Although Apple launched its bug bounty program back in 2016, it was not only late to the game in encouraging hackers to come forward with security vulnerabilities found in its products, but in true Apple style it only opened it up to a small list of elite researchers, by invitation only.
Previously, this was an automatic feature in every iPhone, but following outrage from users, Apple began giving them the option to turn it off in iOS 11.3. That is to reward an expert who has identified a problem before the bug is passed along to the public, and brings the top possible award handed out by Apple to $1.5 million. Plus, there is another 50 percent bonus on offer as well if the researcher is able to report any bug in any pre-release build of Apple software. The programme which already covers iOS offers developers monetary rewards for discovering bugs in Apple's code and reporting them to the company for fixing.

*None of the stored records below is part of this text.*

(* ===== verification/SqliteExamples.v ===== *)
(** * Runs of the SQLite store that lose something

    Concrete executions of the model in which the durable store does what the
    code does not mean to do: each is a run of the operations of [SqliteStore]
    and [Delivery] from the store of [SqliteProps]. *)
From stdpp Require Import gmap strings list.
From Stdlib Require Import ZArith Lia Ascii.
From S2P Require Import Prelude GoBase Json Types Config State Push Inbox Structure Sweep Conversations Agents Wakeup History Send Poll Lifecycle Queries Scenario Rfc3339 Sqlite Delivery SqliteStore SqliteProps.

Definition sql_send (now : Time) (input : SendMessageInput.t) (q : SQLiteStore)
    : SQLiteStore * result SQLError (Message.t * bool) :=
  (QSendMessage E0 no_faults (order_of (inner q)) now input q).1.

(** ** An expired receipt blocks its request id

    The window is over and memory has forgotten the send, but its row is there
    until the next prune: the insert of the new receipt fails, and so does the
    send. *)
Definition after_window : Time := at_s 1 + Config.IdempotencyWindow (cfg E0) + 2 * Second.

Definition sql_unpruned : SQLiteStore :=
  mkSQL (foldl (λ s id, (RegisterAgent E0 (order_of s) after_window (register id 3600) s).1)
           (inner sql_requested) [alice; bob]) (db sql_requested) ∅.

Example expired_receipt_blocks :
  (sql_send after_window request1 sql_unpruned).2
    = Err (EngineFailure (UniqueViolation "idempotency"%stdpp)) ∧
  send_duplicate E0 after_window (mkSendRequest alice bob "r-1"%stdpp "ping"%stdpp MessageTypeRequest 600)
    (inner sql_unpruned) = None.
Proof. split_and!; vm_compute; reflexivity. Qed.

(** ** Positions of a conversation are reused after a restart

    Two requests in one conversation; the first is rejected and pruned, the
    process restarts, a third request follows.  The list the process loaded has
    one entry, so the third is stored over the second. *)
Definition in_conversation (cid req : string) : SendMessageInput.t :=
  SendMessageInput.mk bob alice cid req ε "ping"%stdpp JNull [] 0 ε.

Definition conversation1 : string := "c-000001"%stdpp.

Definition sql_two : SQLiteStore :=
  let q := (sql_send (at_s 2) (in_conversation conversation1 "r-2"%stdpp) sql_requested).1 in
  (QAck E0 no_faults (order_of (inner q)) (at_s 3) (at_s 3)
     (AckInput.mk bob (message_id 1) "rejected"%stdpp ε) q).1.

Definition sql_third : SQLiteStore :=
  let now := at_s 4000 in
  let q := sql_started now sql_two in
  let q := mkSQL (foldl (λ s id, (RegisterAgent E0 (order_of s) now (register id 3600) s).1)
                    (inner q) [alice; bob]) (db q) ∅ in
  (sql_send (at_s 4001) (in_conversation conversation1 "r-3"%stdpp) q).1.

(** The identifiers stored, and those listed. *)
Example position_reused :
  elements (dom (t_messages (db sql_two))) = [message_id 1; message_id 2] ∧
  t_conversation_messages (db sql_two) !! (conversation1, 1) = Some (message_id 2) ∧
  is_Some (t_messages (db sql_third) !! message_id 2) ∧
  t_conversation_messages (db sql_third) !! (conversation1, 1) = Some (message_id 3) ∧
  size (t_conversation_messages (db sql_third)) = 1%nat.
Proof. split_and!; vm_compute; [reflexivity..|by eexists|reflexivity|reflexivity]. Qed.

(** ** Counters written late

    A conversation is created while another send runs: the counters it read are
    written after the send's own.  If the process ends before the next send,
    every later send draws an identifier that is taken, fails, and draws it
    again. *)
Definition new_conversation : CreateConversationInput.t :=
  CreateConversationInput.mk ε "plan"%stdpp [alice; bob] JNull alice.

Definition sql_stale : SQLiteStore :=
  (QCreateConversation E0 no_faults (order_of (inner sql_registered)) (at_s 1)
     (λ q, (sql_send (at_s 1) request1 q).1) new_conversation sql_registered).1.

Definition sql_wedged : SQLiteStore := sql_started (at_s 2) sql_stale.

Example stale_counters_wedge :
  nextMessageID (inner sql_stale) = 1 ∧ t_counters (db sql_stale) !! key_message = Some 0 ∧
  (sql_send (at_s 3) (in_conversation ε "r-2"%stdpp) sql_wedged).2
    = Err (EngineFailure (UniqueViolation "deliveries"%stdpp)) ∧
  (sql_send (at_s 4) (in_conversation ε "r-2"%stdpp)
     (sql_send (at_s 3) (in_conversation ε "r-2"%stdpp) sql_wedged).1).2
    = Err (EngineFailure (UniqueViolation "deliveries"%stdpp)).
Proof. split_and!; vm_compute; reflexivity. Qed.

(** ** A truncated read marks the upgrade as done

    The rows of the old database end early; the error is not looked at, the
    marker is written, and the pending message never gets its delivery. *)
Definition rows_cut : Faults := λ n, if bool_decide (n = 2%nat) then Some (RowsStop 0 "disk I/O error"%stdpp) else None.

Definition legacy_tables : Tables := with_messages (t_messages (db sql_requested)) emptyTables.

Definition upgraded (f : Faults) : Tables := (run_db (backfillLegacyDeliveryState E0 (at_s 2)) f legacy_tables).2.

Example truncated_upgrade :
  size (t_deliveries (upgraded no_faults)) = 1%nat ∧
  t_deliveries (upgraded rows_cut) = ∅ ∧ applied (upgraded rows_cut) = true ∧
  t_deliveries (run_db (backfillLegacyDeliveryState E0 (at_s 3)) no_faults (upgraded rows_cut)).2 = ∅.
Proof. split_and!; vm_compute; reflexivity. Qed.

(** ** Absent metadata comes back present *)
Example absent_build_comes_back :
  (Agent.Build <$> agents (inner sql_registered) !! alice) = Some None ∧
  (Agent.Build <$> agents (inner sql_restarted) !! alice) = Some (Some (BuildInfo.mk ε false)).
Proof. split; vm_compute; reflexivity. Qed.
(* ===== verification/PollEnds.v ===== *)
(** * Long polls end

    A poll waits in a loop that any number of wake-ups may turn.  Here: once a
    turn reads a clock that is past the deadline, the loop has returned, whatever
    the wake-ups were and whatever follows; and no turn waits beyond the deadline.
    Wake-ups are a sequence without end, of which the loop uses a prefix. *)
From stdpp Require Import gmap strings list.
From Stdlib Require Import ZArith Lia Ascii.
From S2P Require Import Prelude GoBase Json Types Config Auth Ring State Inbox Observe Structure Sweep Conversations Agents Send Poll System Scenario Sqlite Delivery SqliteStore.

(** ** Loops *)

Section loop.
(** [turn w s] is what a wake-up and the section after it do. *)
Context {S W A : Type} (turn : W → S → S * Outcome A).

Fixpoint turns (w : W) (wakes : list W) (s : S) : S * A :=
  let '(s, out) := turn w s in
  match out with
  | Returned a => (s, a)
  | Waits _ _ on_timeout =>
      match wakes with [] => (s, on_timeout) | w :: wakes => turns w wakes s end
  end.

(** The loop has returned by itself, not because its timer fired. *)
Fixpoint returned (w : W) (wakes : list W) (s : S) : bool :=
  let '(s, out) := turn w s in
  match out with
  | Returned _ => true
  | Waits _ _ _ => match wakes with [] => false | w :: wakes => returned w wakes s end
  end.

Definition never_waits (w : W) : Prop := ∀ s, ∃ s' a, turn w s = (s', Returned a).

(** A turn that waits does so for some time and not beyond the deadline. *)
Definition timely (clock : W → Time) (deadline : Time) : Prop := ∀ w s s' ch d a,
  turn w s = (s', Waits ch d a) → 0 < d ∧ clock w + d ≤ deadline.

Lemma timely_late clock deadline w : timely clock deadline → deadline ≤ clock w → never_waits w.
Proof.
  intros Ht Hl s. destruct (turn w s) as [s' [a|ch d a]] eqn:Et; [eauto|]. apply Ht in Et. lia.
Qed.

Lemma returned_stays w wakes s more :
  returned w wakes s = true → returned w (wakes ++ more) s = true ∧ turns w (wakes ++ more) s = turns w wakes s.
Proof.
  revert w s. induction wakes as [|w' wakes IH]; intros w s; cbn [returned turns app].
  - destruct more as [|m more]; [done|]. cbn [returned turns].
    destruct (turn w s) as [s1 [a|ch d a]]; done.
  - destruct (turn w s) as [s1 [a|ch d a]]; [done|]. apply IH.
Qed.

Lemma never_waits_returned w wakes s : (∃ x, x ∈ w :: wakes ∧ never_waits x) → returned w wakes s = true.
Proof.
  revert w s. induction wakes as [|w' wakes IH]; intros w s (x & Hx & Hn); cbn [returned].
  - apply list_elem_of_singleton in Hx as ->. destruct (Hn s) as (s' & a & ->). done.
  - destruct (turn w s) as [s1 [a|ch d a]] eqn:Et; [done|]. apply IH. exists x. split; [|done].
    apply elem_of_cons in Hx as [->|Hx]; [|done]. destruct (Hn s) as (s' & a' & Hn'). congruence.
Qed.

(** The first wake-ups of a sequence. *)
Definition upto (n : nat) (wakes : nat → W) : list W := wakes <$> seq 0 n.

Lemma upto_add n k wakes : upto (n + k) wakes = upto n wakes ++ (wakes <$> seq n k).
Proof. unfold upto. by rewrite seq_app, fmap_app. Qed.

Lemma turns_end w wakes n s :
  never_waits (wakes n) → ∀ m, (n < m)%nat →
  returned w (upto m wakes) s = true ∧ turns w (upto m wakes) s = turns w (upto (1 + n) wakes) s.
Proof.
  intros Hn m Hm. assert (returned w (upto (1 + n) wakes) s = true) as Hr.
  { apply never_waits_returned. exists (wakes n). split; [|done]. right.
    apply list_elem_of_fmap. exists n. split; [done|]. apply elem_of_seq. lia. }
  replace m with (1 + n + (m - (1 + n)))%nat by lia. rewrite upto_add. by apply returned_stays.
Qed.
End loop.

(** A loop, as a function of its wake-ups, is over once a turn reads a clock at the
    deadline: what follows does not matter. *)
Definition ends_by {W R} (clock : W → Time) (deadline : Time) (loop : list W → R) : Prop := ∀ wakes n m,
  deadline ≤ clock (wakes n) → (n < m)%nat → loop (upto m wakes) = loop (upto (1 + n) wakes).

Lemma timely_ends {S W A} (turn : W → S → S * Outcome A) clock deadline loop w s :
  (∀ wakes, loop wakes = turns turn w wakes s) → timely turn clock deadline → ends_by clock deadline loop.
Proof.
  intros Hl Ht wakes n m Hn Hm. rewrite !Hl.
  apply (turns_end turn w wakes n s); [|done]. by eapply timely_late.
Qed.

(** ** The three loops of the program *)

Definition wake_clock (w : Wake) : Time := at_wait (w_reading w).
Definition round_clock (w : (SQLiteStore → SQLiteStore) * Round) : Time := r_wait w.2.

Definition memory_turn {A} (section : Order → Reading → Store → Store * Outcome A) (w : Wake) (s : Store)
    : Store * Outcome A := section (w_order w) (w_reading w) (w_env w s).

Lemma wait_loop_turns {A} (section : Order → Reading → Store → Store * Outcome A) wakes : ∀ o r s,
  wait_loop section o r wakes s = turns (memory_turn section) (mkWake id o r) wakes s.
Proof.
  induction wakes as [|w wakes IH]; intros o r s; cbn [wait_loop turns]; unfold memory_turn at 1; cbn [w_order w_reading w_env];
    unfold id; destruct (section o r s) as [s1 [a|ch d a]]; try done.
  rewrite IH. destruct wakes; reflexivity.
Qed.

Section ends.
Context (E : Static).

Definition durable_turn (agentID : string) (input : PollInboxInput.t) (deadline : Time)
    (w : (SQLiteStore → SQLiteStore) * Round) (q : SQLiteStore)
    : SQLiteStore * Outcome (result SQLError (list InboxEvent.t * Z)) :=
  durable_round E agentID input deadline w.2 (w.1 q).

Lemma durable_loop_turns agentID input deadline wakes : ∀ r q,
  durable_loop E agentID input deadline r wakes q = turns (durable_turn agentID input deadline) (id, r) wakes q.
Proof.
  induction wakes as [|[env r'] wakes IH]; intros r q; cbn [durable_loop turns]; unfold durable_turn at 1; cbn [fst snd];
    unfold id; destruct (durable_round _ _ _ _ r q) as [q1 [a|ch d a]]; try done.
  rewrite IH. destruct wakes; reflexivity.
Qed.

Lemma waits_remaining deadline now d : (Sub deadline now <=? 0) = false → d = Sub deadline now → 0 < d ∧ now + d ≤ deadline.
Proof. unfold Sub, min_int64, max_int64. intros H%Z.leb_gt ->. lia. Qed.

Lemma poll_timely advance agentID input deadline :
  timely (memory_turn (poll_section E advance agentID input deadline)) wake_clock deadline.
Proof.
  intros w s s' ch d a. unfold memory_turn, poll_section. cbv zeta.
  destruct (agents _ !! agentID) as [ag|]; [|done]. destruct (negb _); [done|].
  destruct (authorizeAgentForName _ _ _); [done|].
  destruct (read_inbox _ _ _ _ _) as [s1 [[c [[out next]|]]|e]]; [done| |done].
  destruct (clamp_wait _ _ =? 0); [done|]. destruct (_ <=? 0) eqn:Ed; [done|].
  destruct (inboxNotifyChanLocked _ _). intros [= _ _ <- _]. by apply waits_remaining.
Qed.

Lemma observe_timely afterID filter wait deadline :
  timely (memory_turn (observe_section E afterID filter wait deadline)) wake_clock deadline.
Proof.
  intros w s s' ch d a. unfold memory_turn, observe_section. cbv zeta.
  destruct (observe_scan _ _ _ _) as [out last]. destruct (0 <? length out)%nat; [done|].
  destruct (wait =? 0); [done|]. destruct (_ <=? 0) eqn:Ed; [done|]. intros [= _ _ <- _]. by apply waits_remaining.
Qed.

Lemma durable_timely agentID input deadline : timely (durable_turn agentID input deadline) round_clock deadline.
Proof.
  intros w q q' ch d a. unfold durable_turn, durable_round.
  destruct (poll_gate _ _ _ _ _) as [s [ch'|e]]; [|done].
  destruct (readDurableInbox _ _ _ _ _ _ _ _ _) as [q1 [[events cursor]|e]]; [|done].
  destruct (_ || _); [done|]. destruct (_ <=? 0) eqn:Ed; [done|]. intros [= _ _ <- _]. by apply waits_remaining.
Qed.

(** C14: Every long poll ends: under any sequence of wake-ups, of the in-memory store,
    of the event stream and of the SQLite store alike, once the clock of one turn
    is at the deadline the call has returned, with the same answer and state
    however many wake-ups would follow; and the deadline is at most the
    configured wait away. *)
Theorem polls_end advance started o r input filter afterID wait round s q :
  let deadline wait := Add started (clamp_wait E wait) in
  ends_by wake_clock (deadline (PollInboxInput.Wait input))
    (λ wakes, pollInbox E advance started o r wakes input s) ∧
  ends_by wake_clock (deadline wait) (λ wakes, ObserveSince E started o r wakes afterID filter wait s) ∧
  ends_by round_clock (deadline (PollInboxInput.Wait input))
    (λ wakes, pollDurableInbox E started round wakes input q) ∧
  deadline wait ≤ started + Z.max 0 (Config.InboxWaitMax (cfg E)).
Proof.
  cbv zeta. split_and!.
  - unfold pollInbox. destruct (poll_request E input) as [agentID|e]; [|done].
    eapply timely_ends; [|apply poll_timely]. intros wakes. apply wait_loop_turns.
  - eapply timely_ends; [|apply observe_timely]. intros wakes. apply wait_loop_turns.
  - unfold pollDurableInbox. destruct (poll_request E input) as [agentID|e]; [|done].
    eapply timely_ends; [|apply durable_timely]. intros wakes. apply durable_loop_turns.
  - unfold clamp_wait, Add. cbv zeta. repeat case_bool; prop_bool; lia.
Qed.
End ends.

'It's not a bug; it's a feature Apple wants, ' writes the company in a blog post.
As detailed by The Art of fix on YouTube and further expanded on by iFixit, attempting to replace the battery in newer iPhone models will often trigger a "Service" alert in the phone's Battery Health menu. Other than that, the company will include Mac software along with other targets in addition to offering a variety of rewards, referred to as bounties, for the most remarkable findings. "Health information is not available for this battery". Moreover, the message is appearing even if you have a genuine Apple battery installed, but not by Apple or one of its Authorized Service Providers.
The lock is apparently only affecting Apple's newer phones, including the iPhone XR, XS, and XS Max which are running either the newest ios 12.4 or an iPhone 13 beta. This is good news to those who wanted to be part of this task and was locked out because the bounties were limited only to invites in the past. The program is open for researchers with a proven track record of making impactful security-oriented contributions, with the goal being to make it easier for experienced bug hunters to work on Apple's devices. It has been proven that people hold onto their phones for longer if they have access to cheap repairs. "Considering the importance of a bug like this to Apple's business and the size of their cash hoard, this sounds like they don't actually care that much".